NFV-ready platform now supercharged for private or public cloud deployments
Opera announced today the availability of two important new Network Function Virtualization (NFV) features: containers and cloud elasticity.
Opera’s Rocket suite of analytics, optimization and monetization applications for service providers is already known for being first to market in virtualization, with deployments on virtual machines in public and private cloud. Now, with the addition of containers and cloud elasticity, the Rocket platform can automatically scale in or out in less than a second, ensuring mobile operators have the capacity they need when they need it.
“That means fewer server deployments and lower operating costs, while integrating seamlessly with NFV orchestrators using RESTful APIs,” says Nitin Bhandari, SVP of Products at Opera.
Container technology and cloud elasticity
Container technology, with its shared Linux kernel resources, allows operators to pack many more Rocket Optimizer container instances on a host machine (as shown in Figure 1), which means efficient use of server hardware, power and an overall lower footprint. Additionally, each of these container instances can be instantiated, operational and performing its optimization, monetization, or analytics function in real time. These new NFV features are currently undergoing trials with a Tier-1 customer.
Figure 1 – Traditional virtual machine vs. container architectures
Elasticity allows Rocket applications to monitor resource utilization in real time. When available resources are insufficient to meet demand, new containers or virtual machines – depending on the deployment – will be requested and instantiated. Likewise, when demand is reduced and can be serviced with fewer resources, containers or virtual machines will be destroyed and their resources returned to the shared pool (as shown in Figure 2).

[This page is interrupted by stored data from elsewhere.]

Lemma text_in (s : string) (c : R * R) (l : list cmd) : In (Text s c) l -> existsb is_text l = true.
Proof. intros H; apply existsb_exists; exists (Text s c); split; [exact H | reflexivity]. Qed.

(** ** Properties *)

(** C29: the demos draw the pockets of the layout's table, 0.73 m wide
    ([ball_generator]'s default), and [visualize.show] those of
    [sim.TABLE], also 0.73 m, while [compute_shot] aims at the pockets of
    its own 0.735 m table: for every shot into a pocket off the left rail,
    the yellow line of each of the three scripts ends at a pixel other
    than the pocket the plan aims at. *)
Theorem demo_misdraws_pocket (grid : option (float * float)) (v : view) (L : layout) (r : shot) :
  In v [sim_view; cli_view] -> table L = default_table ->
  compute_shot (lcue L) (ltarget L) (lblockers L) = inr (Some r) ->
  pocket_id r <> 0%nat -> pocket_id r <> 3%nat ->
  exists cs cs' p, demo_frame grid v L = inr cs /\
    show_frame (lcue L) (ltarget L) (lblockers L) None = inr cs' /\
    solve _solver (lcue L) (ltarget L) (lblockers L) = Some p /\
    last cs (Fill RAIL) =
      Line LINE2 (pxR v (ltarget L))
        (pxR v (nth (pocket_id r) (table_pockets 0.73 0.375) (Vec 0 0))) 2 /\
    last cs' (Fill RAIL) =
      Line LINE2 (pxR sim_view (ltarget L))
        (pxR sim_view (nth (pocket_id r) (table_pockets 0.73 0.375) (Vec 0 0))) 2 /\
    px v (nth (pocket_id r) (table_pockets 0.73 0.375) (Vec 0 0)) <> px v (plan_pocket p) /\
    px sim_view (nth (pocket_id r) (table_pockets 0.73 0.375) (Vec 0 0)) <>
      px sim_view (plan_pocket p).
Proof.
  intros Hv Ht Hc H0 H3; destruct (demo_frame_shot grid v L r Hc) as (cs & p & Hf & Hp & Hi & Hn & Hl).
  destruct (show_shot _ _ _ r Hc) as (cs' & p' & Hf' & Hp' & _ & _ & Hl').
  rewrite Hp in Hp'; injection Hp' as <-; rewrite Ht in Hl.
  exists cs, cs', p; do 5 (split; [assumption|]).
  rewrite <- Hn; split; apply pockets_differ; auto; left; reflexivity.
Qed.

(** C34: [visualize.show] without a plan shows ["NO  PATH"], centred in its
    624 x 340 window, exactly when the solver finds no shot; it never
    raises. *)
Theorem show_no_path (cue tgt : vec) (blks : list vec) :
  exists cs, show_frame cue tgt blks None = inr cs /\
    (In (Text "NO  PATH" (312, 170)) cs <-> solve _solver cue tgt blks = None).
Proof.
  destruct (compute_shot_result cue tgt blks) as [[r|] [Ho Hs]].
  - destruct Hs as (p & Hp & Hi & _ & Hb).
    destruct (plan_cmds_last sim_view (table_pockets 0.73 0.375) cue tgt r) as [cs [Hcs _]];
      [cbn; lia | exact Hb|].
    unfold show_frame, render_frame, SIM_TABLE; rewrite Ho; cbn [bind]; rewrite Hcs; cbn [bind ret].
    eexists; split; [reflexivity|]; rewrite Hp; split; [|discriminate].
    intros Hin%text_in; rewrite existsb_app, base_text, (plan_cmds_text _ _ _ _ _ _ Hcs) in Hin.
    discriminate.
  - unfold show_frame, render_frame, SIM_TABLE; rewrite Ho; cbn [bind ret].
    eexists; split; [reflexivity|]; rewrite (compute_shot_none_solve _ _ _ Ho).
    split; [reflexivity|]; intros _; apply in_or_app; right; left.
    unfold sim_view; cbn [SCALE MARGIN].
    rewrite (py_trunc_of (0.73 * 800 + 20 * 2) 624), (py_trunc_of (0.375 * 800 + 20 * 2) 340) by lra.
    f_equal; f_equal; lra.
Qed.

(** no frame of the three scripts raises: in the demos and in
    [visualize.show] without a plan, [pockets[plan['pocket_id']]] always
    exists and a bank shot always has its ['rail_pt']. *)
Theorem demo_frame_total (grid : option (float * float)) (v : view) (L : layout) (cue tgt : vec) (blks : list vec) :
  (exists cs, demo_frame grid v L = inr cs) /\ (exists cs, show_frame cue tgt blks None = inr cs).
Proof.
  split.
  - destruct (compute_shot_result (lcue L) (ltarget L) (lblockers L)) as [[r|] [Ho _]].
    + destruct (demo_frame_shot grid v L r Ho) as (cs & _ & Hf & _); exists cs; exact Hf.
    + unfold demo_frame, loop_body; rewrite Ho; cbn [bind]; destruct (table L); eexists; reflexivity.
  - destruct (compute_shot_result cue tgt blks) as [[r|] [Ho _]].
    + destruct (show_shot cue tgt blks r Ho) as (cs & _ & Hf & _); exists cs; exact Hf.
    + unfold show_frame, render_frame; rewrite Ho; eexists; reflexivity.
Qed.

(** C30: the grid of the simulator and of [visualize] on their table
    [(0.73, 0.375)], computed in floats: given any fuel from 15 (resp. 8)
    rounds on the loops stop by their own test, after 15 vertical and 8
    horizontal lines, and [draw_grid] draws exactly these; the vertical
    lines fall on the pixels 20, 60, ..., 340, then 379, 419, 459 (one
    pixel left of [20 + 40 k], as [x += 0.05] drifts below [k * 0.05]),
    then 500, 540, 580; the horizontal ones on 20, 60, ..., 300. *)
Theorem draw_grid_lines (f g : nat) :
  (15 <= f)%nat -> (8 <= g)%nat ->
  draw_grid 0.73 0.375 =
    flat_map (vline 0.375) (grid_steps f 0 0.73) ++ flat_map (hline 0.73) (grid_steps g 0 0.375) /\
  map grid_px (grid_steps f 0 0.73) =
    [20; 60; 100; 140; 180; 220; 260; 300; 340; 379; 419; 459; 500; 540; 580]%Z /\
  map grid_px (grid_steps g 0 0.375) = [20; 60; 100; 140; 180; 220; 260; 300]%Z.
Proof.
  intros Hf Hg; rewrite (grid_steps_x f Hf), (grid_steps_y g Hg).
  split; [reflexivity | split; vm_compute; reflexivity].
Qed.

(** C35: [dashed] between two pixels: when both ends fall on one pixel it
    draws a single line with NaN end points (numpy's [0/0]); otherwise
    every dash starts on the segment between the pixels and is [dash]
    pixels long. *)
Theorem dashed_geometry (v : view) (col : color) (a b : vec) (w : Z) (dash gap : R)
    (ax ay bx by_ : Z) :
  px v a = (ax, ay) -> px v b = (bx, by_) -> 0 < dash -> 0 < gap ->
  ((ax, ay) = (bx, by_) -> dashed v col a b w dash gap = [LineNaN col w]) /\
  ((ax, ay) <> (bx, by_) -> forall c, In c (dashed v col a b w dash gap) ->
     exists st ed t, c = Line col st ed w /\ 0 <= t <= 1 /\
       st = (IZR ax + t * IZR (bx - ax), IZR ay + t * IZR (by_ - ay)) /\
       sqrt ((fst ed - fst st) * (fst ed - fst st) + (snd ed - snd st) * (snd ed - snd st)) = dash).
Proof.
  intros Ha Hb Hd Hg; unfold dashed; rewrite Ha, Hb; split.
  - intros E; injection E as <- <-; rewrite !Z.sub_diag, (proj2 (pixel_norm_zero 0 0) (conj eq_refl eq_refl)).
    destruct (Reqb_spec 0 0) as [_|n]; [|contradiction].
    unfold Rdiv; rewrite Rmult_0_l, Int_part_zero; reflexivity.
  - intros Hne c Hc; set (L := sqrt _) in *.
    assert (HL : L <> 0) by (unfold L; rewrite pixel_norm_zero; intros [E1 E2]; apply Hne; f_equal; lia).
    assert (HL0 : 0 < L) by (pose proof (sqrt_pos (IZR (bx - ax) * IZR (bx - ax) + IZR (by_ - ay) * IZR (by_ - ay))); fold L in H; lra).
    destruct (Reqb_spec L 0) as [E|_]; [contradiction|].
    apply in_map_iff in Hc as [i [<- Hi]]; apply in_seq in Hi.
    destruct (dash_start_le L (dash + gap) i) as [Hs1 Hs2]; [lra | lra | lia |].
    eexists _, _, (INR i * (dash + gap) / L); split; [reflexivity|].
    split; [apply div_unit; lra|].
    split; [f_equal; field; exact HL|].
    cbn [fst snd]; rewrite !(Rplus_comm (IZR ax + _)), !(Rplus_comm (IZR ay + _)), !Rplus_minus_r.
    apply dash_length; [reflexivity | exact HL | lra].
Qed.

Figure 2 – Elasticity and dynamic allocation of shared pool
Advantages of Rocket platform over competitors
The Rocket platform architecture provides a unique advantage, as it decouples compute- intensive, data-plane tasks (e.g., optimization, analytics, monetization functions) and allows mobile operators to transfer these tasks to private or public cloud data-center infrastructures. For example, the Rocket Optimizer application can provide ~50-60% optimization savings while only inspecting 1% of the data-plane transactions. This is in contrast to competitors’ architectures that require inline appliances to inspect 100% of the data-plane and inefficiently hairpinning the traffic while generating far lower savings.
Deploying virtualized Rocket applications in the cloud provides mobile operators various advantages. First, a virtualized deployment does not require expensive, dedicated hardware. Second, the Rocket platform’s architecture allows mobile operators to use private, public or hybrid cloud infrastructures, allowing operators great flexibility in allocating costs as capital vs. operating expenditures and enabling them to easily deal with unexpected spikes in traffic. Lastly, it helps them simplify software upgrades by simply instantiating a new container or virtual machine with new software pre-installed instead of going through a standard and time-consuming software upgrade process.
The Rocket suite’s new container and elasticity capabilities, driven by customer demand, is part of Opera’s ongoing commitment to innovate while lowering costs and increasing functionality and the efficiency of service delivery.